The major threat to the use of the Internet by the international trade union community comes from the nature of trade unions themselves, but all the other threats that one can anticipate will be common experiences for any individual, organisation or community that makes frequent use of the Internet:
- The Internet is a disruptive, even a threatening, technology for those who currently run the trade union movement through traditional, centralised, hierarchical power structures. When an individual member can obtain full details of an agreement any time of the day or night from the union's Web site, the power of the head office official to control and interpret information is challenged. When members can debate the merits of a proposed agreement in an on-line forum rather than wait for head office to convene and control a meeting or wait months for delegates to come together at the annual conference, the dynamics of the organisation change in a fundamental way. Progressive officials will see the new technologies as opportunities to democratise the union and enpower members, but many of them will feel challenged by technologies they do not understand and cannot control and they will endeavour to limit their use and development.
- The spammer, the hacker and the virus creator are crippling the Internet. According to MessageLabs, in 2000 one in every 790 e-mails contained a virus; in 2001, the figure was one in every 380; and, in 2002, it was one in every 212. The more we use the Net, the more vulnerable we are to these subversive elements. Therefore trade unions and trade unionists - like other organisations and individuals - need to use all the armoury at their command (filters, firewalls, ant-virus software, backing up of files) to avoid suffering too much from these wreckers of the Intermet experience.
- The terrorist and the cyber terrorist pose the most serious threat to the Internet and its usage. Although the Internet (originally the ARPAnet) was deliberately designed as a distributed network, there a small number of key physical locations which, if targeted by terrorists, could cause massive distruption to world-wide communications. These are the domain name servers (DNS) which store details of the Internet's domains and convert Uniform Resource Locators (URLs) into Internet Protocol (IP) addresses, so that data can be routed correctly. There are only 13 DNS servers, 10 of which are based in the USA, and in October 2002 seven of them were incapacitated by a Distributed Denial of Service (DDoS) attack by an unidentified source. Even more insidious would be the use by terrorists of cyber attacks such as the launch of a virulent virus which could severely weaken the capacity of the Net without the need to access or target key physical locations.
- Another threat is the blocking of access to Web sites by countries or companies because of political or other judgements about what is considered proper for users to see. Most notably, if you live in China, you are not able to access the whole of the Internet. Companies too block access to sites and, whereas the blocking of pornographic sites is understandable, denying access to union sites could be seen as a denial of freedom of information.

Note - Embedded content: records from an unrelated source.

(* ===== verification/FileReader.v ===== *)
(** * The file reader: [read_file] of [src/main.py] (lines 153-209)

    [read_file] validates the path with [normalize_path], makes it
    absolute again, asks the global [is_path_allowed], checks that the
    path exists and is a regular file, and decodes the file with the
    encodings [utf-8], [latin-1], [cp1252] in turn.  Every exception but
    an [HTTPException] is turned into an [HTTPException] 500.

    [is_path_allowed] is defined nowhere in the repository.  Python
    looks a global name up when the call runs, so the model takes the
    module's globals as a record [Globals] in which the name may be
    bound or not; [module_init] builds the globals that importing
    [main.py] produces, where it is unbound.  The theorems show that with
    those globals every validated read ends in a 500 caused by a
    [NameError], and, for globals where the name is bound to a
    predicate, what the function was meant to do: 404, 400, and the
    decoded text (never the "undecodable" 400, since [latin-1] accepts
    every byte string; never a carriage return, since text mode
    translates newlines).

    The file system is a finite map from the absolute lexical path to a
    node (symbolic links are not modelled: the code does not resolve
    them either). *)

From Stdlib Require Import String Ascii ZArith Lia.
From stdpp Require Import base list strings gmap.
From S2P Require Import Prelude PosixPath PathValidator Codecs.

Open Scope string_scope.

Module FileReader.
Import PosixPath PathValidator Codecs.

(** ** The module state *)

(** What [os.stat] finds at a path: a directory, a regular file (with
    whether the process may open it, and its bytes), or another kind of
    file (a device, a FIFO, a socket). *)
Inductive node : Type :=
| Dir
| Regular (readable : bool) (contents : list Z)
| Special.

(** The globals of [main.py] that [read_file] reads: the list built at
    import, and the binding of the name [is_path_allowed] if any. *)
Record Globals : Type := mkGlobals {
  ALLOWED_BASE_DIRS : list string;
  is_path_allowed : option (string -> bool)
}.

(** [str(Path(h) / name)]: [pathlib] keeps one or two leading slashes,
    drops empty and [.] parts and joins the rest with [/]. *)
Definition pathlib_join_str (h name : string) : string :=
  initial_slashes h ++
  join_with "/" (filter (fun x => x <> "" /\ x <> ".") (split_on slash h) ++ [name]).

(** [Path.home()]: [expanduser("~")], or [RuntimeError] when it is left
    unexpanded. *)
Definition path_home (env : Env) : res string :=
  let h := expanduser env "~" in
  if startswith h "~" then Raise (RuntimeError "Could not determine home directory.")
  else Ok h.

(** Importing [main.py]: [ALLOWED_BASE_DIRS] (lines 29-34); no binding of
    [is_path_allowed] is made anywhere. *)
Definition module_init (env : Env) : res Globals :=
  (h <- path_home env ;;
   Ok (mkGlobals (map (pathlib_join_str h) ["Documents"; "Downloads"; "Desktop"; "github"])
                 None))%py.

(** ** The translation *)

Inductive encoding : Type := Utf8 | Latin1 | Cp1252.

(** [encodings = ['utf-8', 'latin-1', 'cp1252']] (line 187) *)
Definition encodings : list encoding := [Utf8; Latin1; Cp1252].

Definition decode (e : encoding) : list Z -> option (list Z) :=
  match e with
  | Utf8 => utf8_decode
  | Latin1 => latin1_decode
  | Cp1252 => cp1252_decode
  end.

(** The loop of lines 188-195: the first encoding whose strict decode
    succeeds gives the text, read in text mode (universal newlines); a
    [UnicodeDecodeError] goes on to the next one. *)
Fixpoint try_encodings (es : list encoding) (bs : list Z) : option (list Z) :=
  match es with
  | [] => None
  | e :: es' =>
      match decode e bs with
      | Some t => Some (translate_newlines t)
      | None => try_encodings es' bs
      end
  end.

Definition not_allowed_detail (g : Globals) (fp : string) : string :=
  "Access to " ++ fp ++ " is not allowed. File must be in one of these directories:"
  ++ nl ++ join_with nl (ALLOWED_BASE_DIRS g).

Definition not_found_detail (fp : string) : string :=
  "File not found: " ++ fp ++ nl ++ "Please check:" ++ nl ++ "1. The file exists"
  ++ nl ++ "2. The path is correct" ++ nl ++ "3. You have permission to access it".

Definition not_a_file_detail (fp : string) : string := "Path is not a file: " ++ fp.

Definition undecodable_detail (fp : string) : string :=
  "Could not read file " ++ fp ++ " with any of the supported encodings".

Definition error_detail (fp : string) (e : exn) : string :=
  "Error reading file " ++ fp ++ ": " ++ str_exn e.

(** Lines 160-200, after the path was normalised to [fp]. *)
Definition read_checked (g : Globals) (env : Env) (fs : gmap string node) (fp : string)
    : res (list Z) :=
  (abs_path <- abspath env fp ;;
   match is_path_allowed g with
   | None => Raise (NameError "is_path_allowed")
   | Some allowed =>
       if negb (allowed abs_path)
       then Raise (HTTPException 403 (not_allowed_detail g fp))
       else
         match fs !! abs_path with
         | None => Raise (HTTPException 404 (not_found_detail fp))
         | Some (Regular readable bs) =>
             if negb readable then Raise (PermissionError abs_path)
             else match try_encodings encodings bs with
                  | Some t => Ok t
                  | None => Raise (HTTPException 400 (undecodable_detail fp))
                  end
         | Some _ => Raise (HTTPException 400 (not_a_file_detail fp))
         end
   end)%py.

(** [read_file(file_path)] (lines 153-209).  The handler of line 204
    reports the variable [file_path]: the normalised path once line 157
    has run, the argument when [normalize_path] itself failed. *)
Definition read_file (g : Globals) (env : Env) (fs : gmap string node) (file_path : string)
    : res (list Z) :=
  let '(fp, r) :=
    match normalize_path env file_path with
    | Ok fp => (fp, read_checked g env fs fp)
    | Raise e => (file_path, Raise e)
    end in
  reraise_http_else r (fun e => Raise (HTTPException 500 (error_detail fp e))).

(** A binding of [is_path_allowed]: the globals [g] with the name bound
    to [allow]. *)
Definition bind_is_path_allowed (g : Globals) (allow : string -> bool) : Globals :=
  mkGlobals (ALLOWED_BASE_DIRS g) (Some allow).

(** Alice's files: a CRLF text file, a Latin-1 file, a directory. *)
Definition alice_fs : gmap string node :=
  <["/home/alice/Documents/crlf.txt" := Regular true [104; 105; 13; 10; 33]]>
  (<["/home/alice/Documents/cafe.txt" := Regular true [99; 97; 102; 0xE9]]>
  (<["/home/alice/Documents/notes" := Dir]> ∅)).

(** ** Lemmas *)

Lemma module_init_unbound env g :
  module_init env = Ok g -> is_path_allowed g = None.
Proof.
  unfold module_init. destruct (path_home env); simpl; [|discriminate].
  by intros [= <-].
Qed.

(** The encoding loop never fails and never reaches [cp1252]: the text
    is the UTF-8 decode when it succeeds, else the Latin-1 one. *)
Lemma try_encodings_eq bs :
  try_encodings encodings bs =
    Some (translate_newlines (match utf8_decode bs with Some t => t | None => bs end)).
Proof. simpl. by destruct (utf8_decode bs). Qed.

Lemma read_file_validated g env fs raw q :
  normalize_path env raw = Ok q ->
  read_file g env fs raw =
    reraise_http_else (read_checked g env fs q)
      (fun e => Raise (HTTPException 500 (error_detail q e))).
Proof. intros Hn. unfold read_file. by rewrite Hn. Qed.

Lemma read_file_rejected g env fs raw e :
  normalize_path env raw = Raise e ->
  read_file g env fs raw =
    reraise_http_else (Raise e) (fun e => Raise (HTTPException 500 (error_detail raw e))).
Proof. intros Hn. unfold read_file. by rewrite Hn. Qed.

(** The second [abspath] of line 161 succeeds on a validated path. *)
Lemma normalize_path_abspath env raw q :
  normalize_path env raw = Ok q -> exists a, abspath env q = Ok a.
Proof.
  intros Hn. apply normalize_path_Ok_inv in Hn as [Hc _].
  unfold canonical in Hc. unfold abspath.
  destruct (isabs (expandvars (environ env) raw)) eqn:Habs.
  - injection Hc as <-. rewrite normpath_isabs by done. by eexists.
  - destruct (cwd env) as [c|]; [|discriminate].
    destruct (negb (isabs q)); by eexists.
Qed.

(** ... and gives the path back when the working directory is absolute. *)
Lemma normalize_path_abspath_abs env raw q :
  cwd_absolute env -> normalize_path env raw = Ok q -> abspath env q = Ok q.
Proof.
  intros Hcwd Hn. apply normalize_path_Ok_inv in Hn as [Hc _].
  pose proof (canonical_isabs _ _ _ Hcwd Hc) as Habs.
  pose proof (canonical_normal _ _ _ Hc) as Hq.
  unfold abspath. by rewrite Habs, Hq.
Qed.

(** Lines 160-200 when [is_path_allowed] is bound to [allow] and the
    path is its own [abspath]. *)
Lemma read_checked_bound g allow env fs q :
  is_path_allowed g = Some allow -> abspath env q = Ok q ->
  reraise_http_else (read_checked g env fs q)
    (fun e => Raise (HTTPException 500 (error_detail q e))) =
    if negb (allow q) then Raise (HTTPException 403 (not_allowed_detail g q))
    else match fs !! q with
         | None => Raise (HTTPException 404 (not_found_detail q))
         | Some (Regular true bs) =>
             Ok (translate_newlines (match utf8_decode bs with Some t => t | None => bs end))
         | Some (Regular false _) =>
             Raise (HTTPException 500 (error_detail q (PermissionError q)))
         | Some _ => Raise (HTTPException 400 (not_a_file_detail q))
         end.
Proof.
  intros Hg Ha. unfold read_checked. rewrite Ha. simpl.
  rewrite Hg. destruct (allow q); simpl; [|done].
  destruct (fs !! q) as [[|[|] bs|]|]; rewrite ?try_encodings_eq; simpl; try done.
  by destruct (utf8_decode bs).
Qed.

(** Whatever the globals, a successful [read_checked] returns a text
    that went through the newline translation. *)
Lemma read_checked_ok g env fs q t :
  read_checked g env fs q = Ok t -> exists u, t = translate_newlines u.
Proof.
  unfold read_checked. destruct (abspath env q) as [a|]; cbn [bind]; [|discriminate].
  destruct (is_path_allowed g) as [allow|]; [|discriminate].
  destruct (negb (allow a)); [discriminate|].
  destruct (fs !! a) as [[|[|] bs|]|]; try discriminate.
  rewrite try_encodings_eq. intros [= <-]. by eexists.
Qed.

Lemma abspath_Raise_inv env p e : abspath env p = Raise e -> e = FileNotFoundError.
Proof.
  unfold abspath. destruct (negb (isabs p)); [|discriminate].
  destruct (cwd env); [discriminate|]. by intros [= <-].
Qed.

- The opposite threat is what I call site-dependence. Many Internet users - even experienced and confident ones - often limit their use of the Web to a relatively small number of familiar sites, frequently stored as favourites or bookmarks. To obtain the real benefit of the Web, one needs to be ready to seek out the new, the different, the unusual and surf widely. To understand something as 'simple' as a dispute or demonstration, one may need to look at several sites.
- Finally there is the threat of information overload. Anyone who has been on-line for any time has found that the volume of e-mail just grows and grows. One has to find ways of managing this torrent of communication. Equally there are more and more sites opening and endless newsgroups, community groups and Web logs available. One has to be selective and discriminate and be guided by sites and users who share one's interests and values.
This SWOT analysis suggests that, as far as the use of the Internet by trade unions internationally is concerned, the strengths and the weaknesses are currently quite evenly balanced, whereas there are far more opportunities than threats. Therefore I am really optimistic for, and excited by, the future for the trade union movement.